* **Task goal**: Extract the entries in their exact form.

* **Supplied information**:
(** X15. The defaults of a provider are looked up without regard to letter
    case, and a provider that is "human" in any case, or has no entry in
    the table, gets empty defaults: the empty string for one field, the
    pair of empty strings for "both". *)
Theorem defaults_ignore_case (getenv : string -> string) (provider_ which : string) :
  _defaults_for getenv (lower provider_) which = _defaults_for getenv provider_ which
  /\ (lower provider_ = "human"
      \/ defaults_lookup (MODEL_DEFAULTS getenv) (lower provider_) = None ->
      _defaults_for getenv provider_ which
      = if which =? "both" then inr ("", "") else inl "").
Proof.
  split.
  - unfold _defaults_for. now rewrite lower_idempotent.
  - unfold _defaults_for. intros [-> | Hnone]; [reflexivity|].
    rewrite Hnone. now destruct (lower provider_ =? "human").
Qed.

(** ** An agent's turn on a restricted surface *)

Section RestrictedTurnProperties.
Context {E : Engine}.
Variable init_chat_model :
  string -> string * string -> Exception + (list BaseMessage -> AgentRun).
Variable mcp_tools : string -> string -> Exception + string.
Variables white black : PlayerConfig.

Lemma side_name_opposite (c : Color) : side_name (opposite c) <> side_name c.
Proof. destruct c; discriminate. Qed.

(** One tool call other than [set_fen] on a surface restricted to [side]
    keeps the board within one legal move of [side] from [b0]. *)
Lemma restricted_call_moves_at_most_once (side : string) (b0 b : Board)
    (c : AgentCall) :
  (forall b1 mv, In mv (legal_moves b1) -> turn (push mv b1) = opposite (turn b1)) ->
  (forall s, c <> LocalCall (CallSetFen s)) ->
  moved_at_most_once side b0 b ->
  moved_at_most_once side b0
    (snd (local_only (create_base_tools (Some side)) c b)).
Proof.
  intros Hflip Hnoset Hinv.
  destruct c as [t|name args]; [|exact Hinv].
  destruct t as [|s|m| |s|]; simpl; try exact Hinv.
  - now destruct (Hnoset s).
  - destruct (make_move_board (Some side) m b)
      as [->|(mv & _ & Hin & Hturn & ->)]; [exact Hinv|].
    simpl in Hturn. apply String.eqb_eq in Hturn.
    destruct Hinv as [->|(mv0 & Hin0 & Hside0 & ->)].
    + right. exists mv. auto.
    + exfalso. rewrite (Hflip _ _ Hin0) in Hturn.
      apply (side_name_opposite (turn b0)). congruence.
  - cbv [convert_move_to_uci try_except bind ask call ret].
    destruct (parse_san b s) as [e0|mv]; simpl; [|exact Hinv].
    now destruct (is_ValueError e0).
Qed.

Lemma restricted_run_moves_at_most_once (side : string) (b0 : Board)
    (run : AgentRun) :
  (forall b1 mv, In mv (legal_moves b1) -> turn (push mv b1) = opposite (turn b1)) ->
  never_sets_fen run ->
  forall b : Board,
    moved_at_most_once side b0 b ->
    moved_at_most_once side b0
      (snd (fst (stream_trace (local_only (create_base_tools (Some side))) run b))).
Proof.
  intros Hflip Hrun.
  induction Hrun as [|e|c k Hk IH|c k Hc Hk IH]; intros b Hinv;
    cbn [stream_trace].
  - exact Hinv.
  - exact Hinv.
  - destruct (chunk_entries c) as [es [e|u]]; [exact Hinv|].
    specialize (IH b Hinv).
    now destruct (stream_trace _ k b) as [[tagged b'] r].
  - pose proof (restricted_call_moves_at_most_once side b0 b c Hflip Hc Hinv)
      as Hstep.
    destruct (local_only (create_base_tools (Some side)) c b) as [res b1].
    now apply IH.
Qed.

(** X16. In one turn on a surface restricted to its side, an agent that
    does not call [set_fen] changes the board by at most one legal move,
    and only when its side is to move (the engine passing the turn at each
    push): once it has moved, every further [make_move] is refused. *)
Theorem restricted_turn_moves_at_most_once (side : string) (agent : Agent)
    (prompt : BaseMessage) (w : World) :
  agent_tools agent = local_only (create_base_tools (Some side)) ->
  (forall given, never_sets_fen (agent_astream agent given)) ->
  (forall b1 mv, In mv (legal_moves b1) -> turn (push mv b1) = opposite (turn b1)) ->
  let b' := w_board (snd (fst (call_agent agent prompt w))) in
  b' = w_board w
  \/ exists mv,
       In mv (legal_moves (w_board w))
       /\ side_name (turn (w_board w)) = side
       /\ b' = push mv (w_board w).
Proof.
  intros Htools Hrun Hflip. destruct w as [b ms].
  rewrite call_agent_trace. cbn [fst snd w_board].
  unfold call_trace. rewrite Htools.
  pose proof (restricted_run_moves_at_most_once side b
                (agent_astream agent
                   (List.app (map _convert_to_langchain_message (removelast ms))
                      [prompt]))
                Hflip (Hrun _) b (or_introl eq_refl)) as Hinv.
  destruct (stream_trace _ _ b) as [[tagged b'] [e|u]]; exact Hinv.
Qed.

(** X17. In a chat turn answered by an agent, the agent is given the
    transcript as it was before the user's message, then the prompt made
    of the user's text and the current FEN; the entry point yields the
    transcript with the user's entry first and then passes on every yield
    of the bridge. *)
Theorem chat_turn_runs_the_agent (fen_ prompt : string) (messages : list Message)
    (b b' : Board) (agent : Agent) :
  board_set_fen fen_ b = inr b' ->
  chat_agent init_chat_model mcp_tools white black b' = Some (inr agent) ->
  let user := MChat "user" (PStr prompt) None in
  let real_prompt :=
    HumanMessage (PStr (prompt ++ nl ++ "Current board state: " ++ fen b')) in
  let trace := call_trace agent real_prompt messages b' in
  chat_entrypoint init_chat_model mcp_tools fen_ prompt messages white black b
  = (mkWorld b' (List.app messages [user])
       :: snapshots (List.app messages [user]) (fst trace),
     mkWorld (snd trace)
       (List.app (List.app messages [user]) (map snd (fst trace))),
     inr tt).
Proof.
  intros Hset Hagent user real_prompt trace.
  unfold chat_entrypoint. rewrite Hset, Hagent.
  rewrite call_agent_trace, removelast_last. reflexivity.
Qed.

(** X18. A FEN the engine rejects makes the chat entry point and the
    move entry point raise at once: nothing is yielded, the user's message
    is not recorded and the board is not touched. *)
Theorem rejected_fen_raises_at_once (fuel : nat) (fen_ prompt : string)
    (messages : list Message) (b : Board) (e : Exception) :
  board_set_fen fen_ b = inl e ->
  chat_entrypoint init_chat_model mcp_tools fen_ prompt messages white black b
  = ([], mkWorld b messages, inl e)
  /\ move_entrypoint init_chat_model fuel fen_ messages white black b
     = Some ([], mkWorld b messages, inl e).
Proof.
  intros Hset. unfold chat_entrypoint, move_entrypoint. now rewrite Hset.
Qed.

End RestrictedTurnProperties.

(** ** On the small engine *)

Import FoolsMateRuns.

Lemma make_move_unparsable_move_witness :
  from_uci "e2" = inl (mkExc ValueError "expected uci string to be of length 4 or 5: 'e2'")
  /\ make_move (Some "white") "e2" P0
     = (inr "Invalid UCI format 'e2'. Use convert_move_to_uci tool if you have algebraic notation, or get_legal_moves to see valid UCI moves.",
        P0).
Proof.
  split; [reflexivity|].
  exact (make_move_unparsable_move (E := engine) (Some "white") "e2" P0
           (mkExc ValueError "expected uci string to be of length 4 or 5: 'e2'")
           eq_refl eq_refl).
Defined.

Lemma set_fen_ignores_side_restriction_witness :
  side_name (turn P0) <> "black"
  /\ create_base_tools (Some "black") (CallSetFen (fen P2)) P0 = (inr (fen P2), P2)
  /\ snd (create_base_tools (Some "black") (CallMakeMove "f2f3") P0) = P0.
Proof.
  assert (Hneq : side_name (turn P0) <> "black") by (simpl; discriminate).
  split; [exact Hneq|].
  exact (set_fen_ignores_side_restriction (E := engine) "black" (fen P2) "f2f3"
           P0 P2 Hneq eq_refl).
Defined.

* **Task result**:
(** X15. The defaults of a provider are looked up without regard to letter
    case, and a provider that is "human" in any case, or has no entry in
    the table, gets empty defaults: the empty string for one field, the
    pair of empty strings for "both". *)
Theorem defaults_ignore_case (getenv : string -> string) (provider_ which : string) :
  _defaults_for getenv (lower provider_) which = _defaults_for getenv provider_ which
  /\ (lower provider_ = "human"
      \/ defaults_lookup (MODEL_DEFAULTS getenv) (lower provider_) = None ->
      _defaults_for getenv provider_ which
      = if which =? "both" then inr ("", "") else inl "").
Proof.
  split.
  - unfold _defaults_for. now rewrite lower_idempotent.
  - unfold _defaults_for. intros [-> | Hnone]; [reflexivity|].
    rewrite Hnone. now destruct (lower provider_ =? "human").
Qed.

(** ** An agent's turn on a restricted surface *)

Section RestrictedTurnProperties.
Context {E : Engine}.
Variable init_chat_model :
  string -> string * string -> Exception + (list BaseMessage -> AgentRun).
Variable mcp_tools : string -> string -> Exception + string.
Variables white black : PlayerConfig.

Lemma side_name_opposite (c : Color) : side_name (opposite c) <> side_name c.
Proof. destruct c; discriminate. Qed.

(** One tool call other than [set_fen] on a surface restricted to [side]
    keeps the board within one legal move of [side] from [b0]. *)
Lemma restricted_call_moves_at_most_once (side : string) (b0 b : Board)
    (c : AgentCall) :
  (forall b1 mv, In mv (legal_moves b1) -> turn (push mv b1) = opposite (turn b1)) ->
  (forall s, c <> LocalCall (CallSetFen s)) ->
  moved_at_most_once side b0 b ->
  moved_at_most_once side b0
    (snd (local_only (create_base_tools (Some side)) c b)).
Proof.
  intros Hflip Hnoset Hinv.
  destruct c as [t|name args]; [|exact Hinv].
  destruct t as [|s|m| |s|]; simpl; try exact Hinv.
  - now destruct (Hnoset s).
  - destruct (make_move_board (Some side) m b)
      as [->|(mv & _ & Hin & Hturn & ->)]; [exact Hinv|].
    simpl in Hturn. apply String.eqb_eq in Hturn.
    destruct Hinv as [->|(mv0 & Hin0 & Hside0 & ->)].
    + right. exists mv. auto.
    + exfalso. rewrite (Hflip _ _ Hin0) in Hturn.
      apply (side_name_opposite (turn b0)). congruence.
  - cbv [convert_move_to_uci try_except bind ask call ret].
    destruct (parse_san b s) as [e0|mv]; simpl; [|exact Hinv].
    now destruct (is_ValueError e0).
Qed.

Lemma restricted_run_moves_at_most_once (side : string) (b0 : Board)
    (run : AgentRun) :
  (forall b1 mv, In mv (legal_moves b1) -> turn (push mv b1) = opposite (turn b1)) ->
  never_sets_fen run ->
  forall b : Board,
    moved_at_most_once side b0 b ->
    moved_at_most_once side b0
      (snd (fst (stream_trace (local_only (create_base_tools (Some side))) run b))).
Proof.
  intros Hflip Hrun.
  induction Hrun as [|e|c k Hk IH|c k Hc Hk IH]; intros b Hinv;
    cbn [stream_trace].
  - exact Hinv.
  - exact Hinv.
  - destruct (chunk_entries c) as [es [e|u]]; [exact Hinv|].
    specialize (IH b Hinv).
    now destruct (stream_trace _ k b) as [[tagged b'] r].
  - pose proof (restricted_call_moves_at_most_once side b0 b c Hflip Hc Hinv)
      as Hstep.
    destruct (local_only (create_base_tools (Some side)) c b) as [res b1].
    now apply IH.
Qed.

(** X16. In one turn on a surface restricted to its side, an agent that
    does not call [set_fen] changes the board by at most one legal move,
    and only when its side is to move (the engine passing the turn at each
    push): once it has moved, every further [make_move] is refused. *)
Theorem restricted_turn_moves_at_most_once (side : string) (agent : Agent)
    (prompt : BaseMessage) (w : World) :
  agent_tools agent = local_only (create_base_tools (Some side)) ->
  (forall given, never_sets_fen (agent_astream agent given)) ->
  (forall b1 mv, In mv (legal_moves b1) -> turn (push mv b1) = opposite (turn b1)) ->
  let b' := w_board (snd (fst (call_agent agent prompt w))) in
  b' = w_board w
  \/ exists mv,
       In mv (legal_moves (w_board w))
       /\ side_name (turn (w_board w)) = side
       /\ b' = push mv (w_board w).
Proof.
  intros Htools Hrun Hflip. destruct w as [b ms].
  rewrite call_agent_trace. cbn [fst snd w_board].
  unfold call_trace. rewrite Htools.
  pose proof (restricted_run_moves_at_most_once side b
                (agent_astream agent
                   (List.app (map _convert_to_langchain_message (removelast ms))
                      [prompt]))
                Hflip (Hrun _) b (or_introl eq_refl)) as Hinv.
  destruct (stream_trace _ _ b) as [[tagged b'] [e|u]]; exact Hinv.
Qed.

(** X17. In a chat turn answered by an agent, the agent is given the
    transcript as it was before the user's message, then the prompt made
    of the user's text and the current FEN; the entry point yields the
    transcript with the user's entry first and then passes on every yield
    of the bridge. *)
Theorem chat_turn_runs_the_agent (fen_ prompt : string) (messages : list Message)
    (b b' : Board) (agent : Agent) :
  board_set_fen fen_ b = inr b' ->
  chat_agent init_chat_model mcp_tools white black b' = Some (inr agent) ->
  let user := MChat "user" (PStr prompt) None in
  let real_prompt :=
    HumanMessage (PStr (prompt ++ nl ++ "Current board state: " ++ fen b')) in
  let trace := call_trace agent real_prompt messages b' in
  chat_entrypoint init_chat_model mcp_tools fen_ prompt messages white black b
  = (mkWorld b' (List.app messages [user])
       :: snapshots (List.app messages [user]) (fst trace),
     mkWorld (snd trace)
       (List.app (List.app messages [user]) (map snd (fst trace))),
     inr tt).
Proof.
  intros Hset Hagent user real_prompt trace.
  unfold chat_entrypoint. rewrite Hset, Hagent.
  rewrite call_agent_trace, removelast_last. reflexivity.
Qed.

(** X18. A FEN the engine rejects makes the chat entry point and the
    move entry point raise at once: nothing is yielded, the user's message
    is not recorded and the board is not touched. *)
Theorem rejected_fen_raises_at_once (fuel : nat) (fen_ prompt : string)
    (messages : list Message) (b : Board) (e : Exception) :
  board_set_fen fen_ b = inl e ->
  chat_entrypoint init_chat_model mcp_tools fen_ prompt messages white black b
  = ([], mkWorld b messages, inl e)
  /\ move_entrypoint init_chat_model fuel fen_ messages white black b
     = Some ([], mkWorld b messages, inl e).
Proof.
  intros Hset. unfold chat_entrypoint, move_entrypoint. now rewrite Hset.
Qed.

End RestrictedTurnProperties.

(** ** On the small engine *)

Import FoolsMateRuns.

Lemma make_move_unparsable_move_witness :
  from_uci "e2" = inl (mkExc ValueError "expected uci string to be of length 4 or 5: 'e2'")
  /\ make_move (Some "white") "e2" P0
     = (inr "Invalid UCI format 'e2'. Use convert_move_to_uci tool if you have algebraic notation, or get_legal_moves to see valid UCI moves.",
        P0).
Proof.
  split; [reflexivity|].
  exact (make_move_unparsable_move (E := engine) (Some "white") "e2" P0
           (mkExc ValueError "expected uci string to be of length 4 or 5: 'e2'")
           eq_refl eq_refl).
Defined.

Lemma set_fen_ignores_side_restriction_witness :
  side_name (turn P0) <> "black"
  /\ create_base_tools (Some "black") (CallSetFen (fen P2)) P0 = (inr (fen P2), P2)
  /\ snd (create_base_tools (Some "black") (CallMakeMove "f2f3") P0) = P0.
Proof.
  assert (Hneq : side_name (turn P0) <> "black") by (simpl; discriminate).
  split; [exact Hneq|].
  exact (set_fen_ignores_side_restriction (E := engine) "black" (fen P2) "f2f3"
           P0 P2 Hneq eq_refl).
Defined.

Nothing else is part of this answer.